*** Opening of Given data ***

(** There is room in the list of an account for a transaction in no list. *)
Lemma inv_room E lim dropped c all pr rs b a tx :
  inv E (tx :: lim) dropped c all pr rs → Sender tx = Some a →
  let its := default ∅ (c b !! a) in
  its !! tx_Nonce tx = None ∧ word_cost tx ∧ 0 ≤ tx_Nonce tx < 2 ^ 64 ∧ sum_cost (txs_of its) + tx_Cost tx < 2 ^ 256.
Proof.
  intros Hinv Hsd its. destruct Hinv as [Hk Hne Hlk Hkn Hs Ho Hl Hnd Hu Hw Hc Hop Hr Hpr Hco Hch].
  assert (Hkt : known all tx) by (apply Hkn; right; left).
  assert (Hkey : ∀ n tx', its !! n = Some tx' → tx_Nonce tx' = n ∧ at_ c b a tx').
  { unfold its. intros n tx'. destruct (c b !! a) as [i|] eqn:Hi; cbn; [|by rewrite lookup_empty]. intros H.
    pose proof (Hk _ _ _ _ _ Hi H) as Hn. split; [done|]. exists i. by rewrite Hn. }
  assert (Hnot : tx ∉ txs_of its).
  { intros Hin%keyed_txs; [|by intros n tx' [? _]%Hkey]. apply Hkey in Hin as [_ Hin]. eapply (Hl tx); [left|done]. }
  assert (Hpos : Forall (λ tx, 0 ≤ tx_Cost tx) (txs_of (LK.lk_txs all))).
  { apply Forall_forall. intros tx' H%known_txs; [|done]. by apply Hw. }
  assert (Hsum : sum_cost (tx :: txs_of its) ≤ sum_cost (txs_of (LK.lk_txs all))).
  { apply sum_cost_sub; [|intros tx' [->|H]%elem_of_cons; apply known_txs; try done|done].
    - constructor; [done|]. apply (NoDup_fmap_1 tx_Nonce). rewrite keyed_nonces by (by intros n tx' [? _]%Hkey).
      apply NoDup_fst_map_to_list.
    - apply Hkn. left. apply keyed_txs in H; [|by intros n tx'' [? _]%Hkey]. apply Hkey in H as [_ H]. eauto. }
  assert (Hge : 0 ≤ sum_cost (txs_of its)).
  { apply sum_cost_pos, Forall_forall. intros tx' H%keyed_txs; [|by intros n tx'' [? _]%Hkey]. apply Hkey in H as [_ H].
    apply Hw, Hkn. eauto. }
  cbn in Hsum. fold (sum_cost (txs_of its)) in Hsum. destruct (Hw tx Hkt) as (_ & ? & ?). unfold word_cost.
  split_and!; try lia. destruct (its !! tx_Nonce tx) as [tx0|] eqn:Ht; [|done]. destruct (Hkey _ _ Ht) as [Hn Hat].
  assert (tx = tx0) as <- by (apply Hu; [done|apply Hkn; eauto|by rewrite (Hs _ _ _ Hat)|done]).
  destruct (Hl tx b a); [left|done].
Qed.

*** Close of Given data ***

The full listing above should be restated word for word.

Solved exercise:
(** There is room in the list of an account for a transaction in no list. *)
Lemma inv_room E lim dropped c all pr rs b a tx :
  inv E (tx :: lim) dropped c all pr rs → Sender tx = Some a →
  let its := default ∅ (c b !! a) in
  its !! tx_Nonce tx = None ∧ word_cost tx ∧ 0 ≤ tx_Nonce tx < 2 ^ 64 ∧ sum_cost (txs_of its) + tx_Cost tx < 2 ^ 256.
Proof.
  intros Hinv Hsd its. destruct Hinv as [Hk Hne Hlk Hkn Hs Ho Hl Hnd Hu Hw Hc Hop Hr Hpr Hco Hch].
  assert (Hkt : known all tx) by (apply Hkn; right; left).
  assert (Hkey : ∀ n tx', its !! n = Some tx' → tx_Nonce tx' = n ∧ at_ c b a tx').
  { unfold its. intros n tx'. destruct (c b !! a) as [i|] eqn:Hi; cbn; [|by rewrite lookup_empty]. intros H.
    pose proof (Hk _ _ _ _ _ Hi H) as Hn. split; [done|]. exists i. by rewrite Hn. }
  assert (Hnot : tx ∉ txs_of its).
  { intros Hin%keyed_txs; [|by intros n tx' [? _]%Hkey]. apply Hkey in Hin as [_ Hin]. eapply (Hl tx); [left|done]. }
  assert (Hpos : Forall (λ tx, 0 ≤ tx_Cost tx) (txs_of (LK.lk_txs all))).
  { apply Forall_forall. intros tx' H%known_txs; [|done]. by apply Hw. }
  assert (Hsum : sum_cost (tx :: txs_of its) ≤ sum_cost (txs_of (LK.lk_txs all))).
  { apply sum_cost_sub; [|intros tx' [->|H]%elem_of_cons; apply known_txs; try done|done].
    - constructor; [done|]. apply (NoDup_fmap_1 tx_Nonce). rewrite keyed_nonces by (by intros n tx' [? _]%Hkey).
      apply NoDup_fst_map_to_list.
    - apply Hkn. left. apply keyed_txs in H; [|by intros n tx'' [? _]%Hkey]. apply Hkey in H as [_ H]. eauto. }
  assert (Hge : 0 ≤ sum_cost (txs_of its)).
  { apply sum_cost_pos, Forall_forall. intros tx' H%keyed_txs; [|by intros n tx'' [? _]%Hkey]. apply Hkey in H as [_ H].
    apply Hw, Hkn. eauto. }
  cbn in Hsum. fold (sum_cost (txs_of its)) in Hsum. destruct (Hw tx Hkt) as (_ & ? & ?). unfold word_cost.
  split_and!; try lia. destruct (its !! tx_Nonce tx) as [tx0|] eqn:Ht; [|done]. destruct (Hkey _ _ Ht) as [Hn Hat].
  assert (tx = tx0) as <- by (apply Hu; [done|apply Hkn; eauto|by rewrite (Hs _ _ _ Hat)|done]).
  destruct (Hl tx b a); [left|done].
Qed.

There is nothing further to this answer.